(** * Guarded action authorization in [lambda/lambda_handler.py]

    A shallow embedding of the confirmation-token store, the audit log,
    the budget and backup guards and the handlers that consult them
    ([terminate_ec2_instance], [delete_ebs_volume], [process_ec2_action],
    and further [launch_ec2_instance], [create_ami_backup],
    [change_instance_type] and [get_action_logs]), followed by the
    properties of the specification stated over it and by further
    properties of the same code.

    Conventions.
    - A Python [str] is a [string]; each character is read as the code
      point of the same number (0..255).
    - A Python [dict] with string keys is an association list in insertion
      order ([pydict]); the DynamoDB table keyed by [token] is a [gmap].
    - [time.time()] is a float that the code only ever observes through
      [int(...)] and through string formatting; a reading is the record
      [pyfloat] of these two observations. The clock does not advance
      during one handler call.
    - Money is a rational number ([Q]); the float rounding of the source is
      not modelled.
    - boto3 calls are answers of an environment [Env]: a [ClientError] is
      the left injection of a sum, and an exception raised by a DynamoDB
      call is an optional error text. The answers are well formed (the
      keys that the handlers index are present).
    - A handler returns an [outcome]: the dictionary it returns, or the
      exception that none of its [except] clauses catches. *)

From Stdlib Require Import ZArith QArith Qabs String Ascii List Lia Bool.
From Stdlib Require Import DecimalString DecimalZ DecimalPos DecimalFacts.
From Stdlib Require Import Sorted Permutation OrderedTypeEx.
From stdpp Require Import gmap strings.
Import ListNotations.

Set Warnings "-register-all".

Local Open Scope string_scope.
Local Open Scope Z_scope.

(** ** Python values *)

Module Py.

Inductive value : Type :=
| VNone
| VBool (b : bool)
| VInt (z : Z)
| VStr (s : string)
| VList (l : list value)
| VDict (d : list (string * value)).

Abbreviation pydict := (list (string * value)).

(** Induction that reaches the values nested in lists and dictionaries. *)
Section value_induction.
Variable P : value -> Prop.
Hypothesis PNone : P VNone.
Hypothesis PBool : forall b, P (VBool b).
Hypothesis PInt : forall z, P (VInt z).
Hypothesis PStr : forall s, P (VStr s).
Hypothesis PList : forall l, Forall P l -> P (VList l).
Hypothesis PDict : forall d, Forall (fun kx => P (snd kx)) d -> P (VDict d).
(** X16: [handleDragEnd] keeps the list when the drop has no
    destination; when a section sits at the source index it moves that
    section to the destination index, or to the end when the index is
    past it: the list keeps its sections and its length. *)
Theorem handleDragEnd_moves_one source destination sections :
  (destination = None →
   handleDragEnd source destination sections = Some sections)
  ∧ (∀ d item, destination = Some d → sections !! source = Some item →
       ∃ items, handleDragEnd source destination sections = Some items
                ∧ items ≡ₚ sections
                ∧ length items = length sections
                ∧ items !! (d `min` (length sections - 1)) = Some item)
  ∧ (∀ d, destination = Some d → length sections ≤ source →
       handleDragEnd source destination sections = None).
Proof.
  split; [by intros -> | split].
  - intros d item -> Hitem.
    destruct (dragEnd_moves source d item sections Hitem) as [Hrun Hperm].
    eexists. split; [exact Hrun |].
    assert (Hlen : length (delete source sections) = length sections - 1).
    { rewrite length_delete; [done | by eexists]. }
    split; [exact Hperm | split].
    + by rewrite Hperm.
    + rewrite <- Hlen. apply list_lookup_middle. by rewrite length_take.
  - intros d -> Hlen. unfold handleDragEnd, splice_out.
    by rewrite (lookup_ge_None_2 _ _ Hlen).
Qed.

Lemma handleDragEnd_moves_one_witness :
  ∃ items,
    handleDragEnd 0 (Some 2) (w_sections Samples.wizard) = Some items
    ∧ items !! 2 = Some {| ws_id := js "1"; ws_title := js "Introduction" |}.
Proof.
  destruct (handleDragEnd_moves_one 0 (Some 2) (w_sections Samples.wizard))
    as (_ & Hmove & _).
  destruct (Hmove 2 {| ws_id := js "1"; ws_title := js "Introduction" |}
              eq_refl eq_refl) as (items & Hitems & _ & _ & Hat).
  exists items. split; [exact Hitems | exact Hat].
Defined.

Lemma handleApplySuggested_titles now (suggestedTitles : list jsstring) :
  ws_title <$> handleApplySuggested now suggestedTitles = suggestedTitles.
Proof.
  unfold handleApplySuggested.
  rewrite fmap_imap. rewrite (imap_ext _ (const id)) by done.
  rewrite imap_const. apply list_fmap_id.
Qed.

(** X17: the sections that [handleApplySuggested] builds carry the
    suggested titles in order and pairwise distinct ids, whatever the
    clock reads for each entry. *)
Theorem handleApplySuggested_distinct_ids now suggestedTitles :
  ws_title <$> handleApplySuggested now suggestedTitles = suggestedTitles
  ∧ length (handleApplySuggested now suggestedTitles) = length suggestedTitles
  ∧ NoDup (ws_id <$> handleApplySuggested now suggestedTitles).
Proof.
  split; [apply handleApplySuggested_titles |].
  split; [apply length_imap | apply applySuggested_ids_distinct].
Qed.

Lemma update_keeps_ids id title sections :
  ws_id <$> handleUpdateSection id title sections = ws_id <$> sections.
Proof.
  unfold handleUpdateSection. rewrite <- list_fmap_compose.
  apply list_fmap_ext. intros k s _. simpl. by destruct (decide _).
Qed.

(** X24: from the section list that the wizard starts with, through
    additions at clock readings not yet used as an id, removals, title
    edits, drags of a listed section and accepted outline dialogs, the
    list is never empty and its ids stay pairwise distinct. *)
Theorem wizard_sections_never_empty sections :
  wizard_reachable sections →
  sections ≠ [] ∧ NoDup (ws_id <$> sections).
Proof.
  induction 1 as [|ev sections sections' _ [Hne Hnd] Hok Hev].
  - split; [done | apply NoDup_singleton].
  - destruct ev as [now | id | id title | source destination | now raw edited];
      simpl in Hev, Hok.
    + injection Hev as <-. unfold handleAddSection. split.
      * by destruct sections.
      * rewrite fmap_app. apply NoDup_app. split; [done |]. split.
        -- intros x Hx Hin. apply list_elem_of_singleton in Hin. by subst.
        -- apply NoDup_singleton.
    + injection Hev as <-. split; [by apply remove_keeps_one |].
      eapply sublist_NoDup; [exact Hnd |].
      apply fmap_sublist, remove_sublist.
    + injection Hev as <-. split.
      * unfold handleUpdateSection. by destruct sections.
      * by rewrite update_keeps_ids.
    + destruct destination as [d|]; [| by injection Hev as <-].
      destruct (sections !! source) as [item|] eqn:Hitem.
      * destruct (dragEnd_moves source d item sections Hitem) as [Hrun Hperm].
        rewrite Hrun in Hev. injection Hev as <-. split.
        -- intros E. apply (f_equal length) in E. rewrite Hperm in E.
           by destruct sections.
        -- by rewrite Hperm.
      * unfold handleDragEnd, splice_out in Hev. by rewrite Hitem in Hev.
    + injection Hev as <-. destruct Hok as (titles & Hopen & Hlen). split.
      * intros E. apply (f_equal length) in E.
        unfold handleApplySuggested in E. rewrite length_imap, Hlen in E.
        unfold suggested_outline in Hopen.
        destruct (or_empty raw); [done |]. injection Hopen as <-. done.
      * apply applySuggested_ids_distinct.
Qed.

Lemma wizard_sections_never_empty_witness :
  handleRemoveSection (js "1")
    (handleAddSection 7 [{| ws_id := js "1"; ws_title := js "Introduction" |}])
  ≠ [].
Proof.
  apply (wizard_sections_never_empty
           (handleRemoveSection (js "1")
              (handleAddSection 7
                 [{| ws_id := js "1"; ws_title := js "Introduction" |}]))).
  apply (wizard_next (WRemove (js "1"))
           (handleAddSection 7 [{| ws_id := js "1"; ws_title := js "Introduction" |}]));
    [| exact I | reflexivity].
  apply (wizard_next (WAdd 7)
           [{| ws_id := js "1"; ws_title := js "Introduction" |}]);
    [apply wizard_start | | reflexivity].
  simpl. intros H. apply list_elem_of_singleton in H. vm_compute in H. discriminate.
Defined.
(** A coordinate [x] of the original image, taken to the resized image and
    rescaled.  [W] is the original edge, [n] the new edge, within one pixel
    below the rounded [W * s]: the result is [x] up to the relative error
    [1 / (n + 1) + 6 eps]. *)
Lemma rescaled_resized_coord (x W n s : Q) :
  0 < W -> 0 < s -> 0 <= n ->
  n <= W * s * (1 + eps) -> W * s * (1 - eps) < n + 1 ->
  close_to (1 / (n + 1) + 6 * eps) (fmul (x * n / W) (fdiv 1 s)) x.
Proof.
  intros HW Hs Hn Hup Hlo. unfold close_to, fmul.
  pose proof (inverse_scale_bounds s Hs) as [I1 I2].
  set (inv := fdiv 1 s) in *.
  set (u := 1 / (n + 1)).
  assert (Hu : (n + 1) * u == 1) by (unfold u; field; lra).
  assert (Hu0 : 0 < u) by (unfold u; apply Qlt_shift_div_l; lra).
  assert (Hu1 : u <= 1) by nra.
  set (rho := n / (W * s)).
  assert (HWs : 0 < W * s) by (apply Qmult_lt_0_compat; assumption).
  assert (Hrho : rho * (W * s) == n) by (unfold rho; field; lra).
  assert (R0 : 0 <= rho) by (unfold rho; apply Qle_shift_div_l; lra).
  assert (R2 : rho <= 1 + eps).
  { unfold rho. apply Qle_shift_div_r; [exact HWs|]. lra. }
  assert (R1 : 1 - u - eps <= rho).
  { (* rho * (n + 1) >= rho * W s (1 - eps) = n (1 - eps) *)
    assert (A1 : rho * (W * s * (1 - eps)) <= rho * (n + 1)).
    { rewrite !(Qmult_comm rho). apply Qmult_le_compat_r; lra. }
    assert (A2 : rho * (W * s * (1 - eps)) == n * (1 - eps)).
    { rewrite <- Hrho. ring. }
    rewrite A2 in A1.
    (* multiply by u *)
    assert (A3 : n * (1 - eps) * u <= rho * (n + 1) * u).
    { apply Qmult_le_compat_r; lra. }
    assert (A4 : rho * (n + 1) * u == rho) by (rewrite <- Qmult_assoc, Hu; ring).
    rewrite A4 in A3.
    assert (A5 : n * u == 1 - u) by lra.
    setoid_replace (n * (1 - eps) * u) with ((1 - u) * (1 - eps)) in A3
      by (rewrite <- A5; ring).
    unfold eps in *. nra. }
  set (k := rho * (s * inv)).
  assert (K1 : 1 - u - 2 * eps <= k).
  { unfold k. assert (B : rho * (1 - eps) <= rho * (s * inv)).
    { rewrite !(Qmult_comm rho). apply Qmult_le_compat_r; lra. }
    unfold eps in *. nra. }
  assert (K2 : k <= 1 + 3 * eps).
  { unfold k. assert (B : rho * (s * inv) <= rho * (1 + eps)).
    { rewrite !(Qmult_comm rho). apply Qmult_le_compat_r; lra. }
    unfold eps in *. nra. }
  set (y := x * n / W * inv).
  assert (Ey : y == x * k).
  { unfold y, k, rho. field. lra. }
  pose proof (b64_error y) as Err.
  assert (D : Qabs (y - x) <= (u + 3 * eps) * Qabs x).
  { setoid_replace (y - x) with (x * (k - 1)) by (rewrite Ey; ring).
    rewrite Qabs_Qmult, (Qmult_comm (Qabs x)).
    apply Qmult_le_compat_r; [|apply Qabs_nonneg].
    apply Qabs_Qle_condition. unfold eps in *. lra. }
  pose proof (Qabs_triangle (b64 y - y) (y - x)) as T1.
  setoid_replace (b64 y - y + (y - x)) with (b64 y - x) in T1 by ring.
  pose proof (Qabs_triangle (y - x) x) as T2.
  setoid_replace (y - x + x) with y in T2 by ring.
  pose proof (Qabs_nonneg x) as Hx.
  assert (Hux : u * Qabs x <= Qabs x).
  { rewrite <- (Qmult_1_l (Qabs x)) at 2. apply Qmult_le_compat_r; assumption. }
  set (A := Qabs x) in *. set (B := Qabs y) in *.
  set (C := Qabs (b64 y - y)) in *. set (D' := Qabs (y - x)) in *.
  set (P := u * A) in *.
  assert (D2 : D' <= P + 3 * eps * A).
  { unfold P. setoid_replace (u * A + 3 * eps * A) with ((u + 3 * eps) * A) by ring.
    exact D. }
  setoid_replace ((u + 6 * eps) * A) with (P + 6 * eps * A) by (unfold P; ring).
  unfold eps in *. lra.
Qed.
Lemma load_empty : load ∅ = Some defaults.
Proof. vm_compute. reflexivity. Qed.

(** With nothing configured the options are the six unconditional ones. *)
Lemma default_options :
  map_to_list <$> (get_connection_options <$> load ∅) =
  Some [("serverSelectionTimeoutMS", OInt 30000);
        ("connectTimeoutMS", OInt 20000); ("minPoolSize", OInt 0);
        ("maxIdleTimeMS", OInt 30000); ("maxPoolSize", OInt 100);
        ("authSource", OStr "admin")].
Proof. vm_compute. reflexivity. Qed.

(** C5, as stated, fails: even with TLS enabled and every setting given,
    the key file, the read preference, the write concern and the read
    concern are not among the options. *)
Lemma key_file_and_concerns_not_in_options :
  load tls_environ = Some tls_config /\
  MONGODB_TLS_ENABLED tls_config = true /\
  MONGODB_TLS_KEY_FILE tls_config = Some "/etc/ssl/client.key" /\
  appears (OStr "/etc/ssl/client.key") (get_connection_options tls_config)
    = false /\
  appears (OStr (MONGODB_READ_PREFERENCE tls_config))
    (get_connection_options tls_config) = false /\
  appears (OStr (MONGODB_WRITE_CONCERN_W tls_config))
    (get_connection_options tls_config) = false /\
  appears (OStr (MONGODB_READ_CONCERN_LEVEL tls_config))
    (get_connection_options tls_config) = false /\
  whole_snapshot_in_options tls_config = false.
Proof. repeat split; vm_compute; reflexivity. Qed.

(** C5, amended: the options always carry the pool bounds, the idle time,
    the server-selection and connect timeouts and the auth source; the
    socket timeout only when it is positive; [tls] and the CA and
    certificate files only when TLS is enabled (a file only when it is
    set); the auth mechanism only when it is set. *)
Theorem connection_options_contents (c : Config) :
  let options := get_connection_options c in
  options !! "minPoolSize" = Some (OInt (MONGODB_MIN_POOL_SIZE c)) /\
  options !! "maxPoolSize" = Some (OInt (MONGODB_MAX_POOL_SIZE c)) /\
  options !! "maxIdleTimeMS" = Some (OInt (MONGODB_MAX_IDLE_TIME_MS c)) /\
  options !! "serverSelectionTimeoutMS"
    = Some (OInt (MONGODB_SERVER_SELECTION_TIMEOUT_MS c)) /\
  options !! "connectTimeoutMS" = Some (OInt (MONGODB_CONNECT_TIMEOUT_MS c)) /\
  options !! "authSource" = Some (OStr (MONGODB_AUTH_SOURCE c)) /\
  options !! "socketTimeoutMS"
    = (if 0 <? MONGODB_SOCKET_TIMEOUT_MS c
       then Some (OInt (MONGODB_SOCKET_TIMEOUT_MS c)) else None) /\
  options !! "tls"
    = (if MONGODB_TLS_ENABLED c then Some (OBool true) else None) /\
  options !! "tlsCAFile"
    = (if MONGODB_TLS_ENABLED c && py.truthy (MONGODB_TLS_CA_FILE c)
       then OStr <$> MONGODB_TLS_CA_FILE c else None) /\
  options !! "tlsCertificateKeyFile"
    = (if MONGODB_TLS_ENABLED c && py.truthy (MONGODB_TLS_CERT_FILE c)
       then OStr <$> MONGODB_TLS_CERT_FILE c else None) /\
  options !! "authMechanism"
    = (if py.truthy (MONGODB_AUTH_MECHANISM c)
       then OStr <$> MONGODB_AUTH_MECHANISM c else None).
Proof.
  simpl. repeat split; options_lookup.
Qed.

(** X4: the options have no key beyond these eleven, whatever the
    configuration: in particular none for the TLS key file, the read
    preference, the write concern or the read concern. *)
Lemma connection_options_keys (c : Config) (k : string) :
  is_Some (get_connection_options c !! k) ->
  k ∈ ["minPoolSize"; "maxPoolSize"; "maxIdleTimeMS";
       "serverSelectionTimeoutMS"; "connectTimeoutMS"; "authSource";
       "socketTimeoutMS"; "tls"; "tlsCAFile"; "tlsCertificateKeyFile";
       "authMechanism"].
Proof.
  intros [v Hv].
  match goal with |- k ∈ ?l => destruct (decide (k ∈ l)) as [Hk|Hk] end;
    [exact Hk|exfalso].
  repeat (apply not_elem_of_cons in Hk as [? Hk]).
  revert Hv. unfold get_connection_options.
  destruct (MONGODB_TLS_ENABLED c), (0 <? MONGODB_SOCKET_TIMEOUT_MS c);
    repeat (rewrite lookup_set_if_truthy; case_decide; [congruence|]);
    rewrite !lookup_insert_ne by congruence;
    rewrite lookup_empty; discriminate.
Qed.
(** * GenAI Service Desk: the retrieval-augmented generation pipeline

    A shallow embedding of [core/rag_pipeline.py] (class [ServiceDeskRAG])
    and the properties of its retrieval and generation steps.

    Python values are modelled as follows.
    - [str] is [string]; the order used by [sorted] on file names is the
      order of code points, which on UTF-8 bytes is [String.leb].
    - a Python [list] is a [list]; [l[i]] is [py_getitem], with Python's
      negative indices and [IndexError].
    - a parsed JSON value (and Python's [None]) is [json].
    - the knowledge-base directory is a finite map from file name to text.
    - an exception is a value of [exn]; a computation that may raise
      returns a [result].
    - the effects of a query (HTTP posts and sleeps) are recorded in a log
      threaded through the monad [M]. *)

From Stdlib Require Import ZArith Lia List Bool String Ascii Sorted.
From stdpp Require Import base option list gmap strings sorting.
Import ListNotations.

Set Warnings "-register-all".

Local Open Scope string_scope.
Local Open Scope list_scope.

(** ** Exceptions and results *)

Inductive exn : Type :=
  | AttributeError
  | IndexError
  | KeyError
  | TypeError
  | ValueError
  | OverflowError
  | AssertionError
  | FileNotFoundError
  | JSONDecodeError
  | RequestException.

Inductive result (A : Type) : Type :=
  | Ok (a : A)
  | Raise (e : exn).

Arguments Ok {A} a.
Arguments Raise {A} e.

Definition rbind {A B : Type} (r : result A) (k : A -> result B) : result B :=
  match r with
  | Ok a => k a
  | Raise e => Raise e
  end.

(** A list comprehension [[f(i) for i in l]] whose body may raise: the
    first exception, left to right, aborts the comprehension. *)
Fixpoint comprehension {A B : Type} (f : A -> result B) (l : list A)
  : result (list B) :=
  match l with
  | [] => Ok []
  | x :: l' =>
      match f x with
      | Raise e => Raise e
      | Ok y =>
          match comprehension f l' with
          | Raise e => Raise e
          | Ok ys => Ok (y :: ys)
          end
      end
  end.

(** ** Python sequences *)

(** [l[i]] on a list: indices [0 .. len-1] count from the front, indices
    [-len .. -1] count from the back, anything else is an [IndexError]. *)
Definition py_getitem {A : Type} (l : list A) (i : Z) : result A :=
  let n := Z.of_nat (length l) in
  let j := if (i <? 0)%Z then (i + n)%Z else i in
  if ((0 <=? j)%Z && (j <? n)%Z)%bool then
    match l !! Z.to_nat j with
    | Some x => Ok x
    | None => Raise IndexError
    end
  else Raise IndexError.

(** [sorted(l)]: ascending, stable.  Written as an insertion sort; for a
    total order every stable sort returns the same list. *)
Fixpoint insert_by {A : Type} (le : A -> A -> bool) (x : A) (l : list A)
  : list A :=
  match l with
  | [] => [x]
  | y :: l' => if le x y then x :: y :: l' else y :: insert_by le x l'
  end.

Definition sorted_by {A : Type} (le : A -> A -> bool) (l : list A) : list A :=
  fold_right (insert_by le) [] l.

Definition sorted (l : list string) : list string := sorted_by String.leb l.

(** [s.endswith(suffix)] *)
Definition endswith (s suffix : string) : bool :=
  let n := String.length s in
  let m := String.length suffix in
  (m <=? n)%nat && String.eqb (String.substring (n - m) m s) suffix.

(** [sep.join(parts)] *)
Fixpoint join (sep : string) (parts : list string) : string :=
  match parts with
  | [] => ""
  | [p] => p
  | p :: rest => p ++ sep ++ join sep rest
  end.

(** ** JSON values, as [response.json()] returns them *)

(** [JNull] is Python's [None].  Numbers are integers here; a float
    behaves like an integer for everything [query] does with a value
    (truth value, no [get], not subscriptable).  A [JObj] holds the items
    of the parsed [dict], whose keys are distinct. *)
Inductive json : Type :=
  | JNull
  | JBool (b : bool)
  | JNum (z : Z)
  | JStr (s : string)
  | JArr (items : list json)
  | JObj (items : list (string * json)).

(** The truth value Python gives a value in [if v] and [a and b]. *)
Definition truthy (v : json) : bool :=
  match v with
  | JNull => false
  | JBool b => b
  | JNum z => negb (z =? 0)%Z
  | JStr s => negb (String.eqb s "")
  | JArr items => match items with [] => false | _ => true end
  | JObj items => match items with [] => false | _ => true end
  end.

Fixpoint assoc (key : string) (items : list (string * json)) : option json :=
  match items with
  | [] => None
  | (k, v) :: rest => if String.eqb k key then Some v else assoc key rest
  end.

(** [v.get(key)]: only a [dict] has the method. *)
Definition py_get (v : json) (key : string) : result json :=
  match v with
  | JObj items =>
      match assoc key items with
      | Some x => Ok x
      | None => Ok JNull
      end
  | _ => Raise AttributeError
  end.

(** [v[key]] with a string key. *)
Definition subscript_str (v : json) (key : string) : result json :=
  match v with
  | JObj items =>
      match assoc key items with
      | Some x => Ok x
      | None => Raise KeyError
      end
  | _ => Raise TypeError
  end.

(** [v[0]]: the first item of a list, the first character of a string;
    a [dict] parsed from JSON has no integer key. *)
Definition subscript_0 (v : json) : result json :=
  match v with
  | JArr items => py_getitem items 0
  | JStr s =>
      match s with
      | EmptyString => Raise IndexError
      | String c _ => Ok (JStr (String c EmptyString))
      end
  | JObj _ => Raise KeyError
  | _ => Raise TypeError
  end.

(** ** The embedding model and the vector index *)

(** The sentence-embedding model and the distance of the index are used
    as black boxes: [encode] is the vector of one text, [l2_sqr] the
    squared Euclidean distance the index computes, [score_ltb] the
    comparison of two distances.  Nothing is assumed about them. *)
Class Embedder : Type := {
  vec : Type;
  score : Type;
  encode : string -> vec;
  l2_sqr : vec -> vec -> score;
  score_ltb : score -> score -> bool
}.

Section Pipeline.

Context {E : Embedder}.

__Description of the task__: Copy the entries above exactly, but only from the line holding "match s with" through the line holding "squared Euclidean distance", both included.

__Answer space__:
      match s with
      | EmptyString => Raise IndexError
      | String c _ => Ok (JStr (String c EmptyString))
      end
  | JObj _ => Raise KeyError
  | _ => Raise TypeError
  end.

(** ** The embedding model and the vector index *)

(** The sentence-embedding model and the distance of the index are used
    as black boxes: [encode] is the vector of one text, [l2_sqr] the
    squared Euclidean distance the index computes, [score_ltb] the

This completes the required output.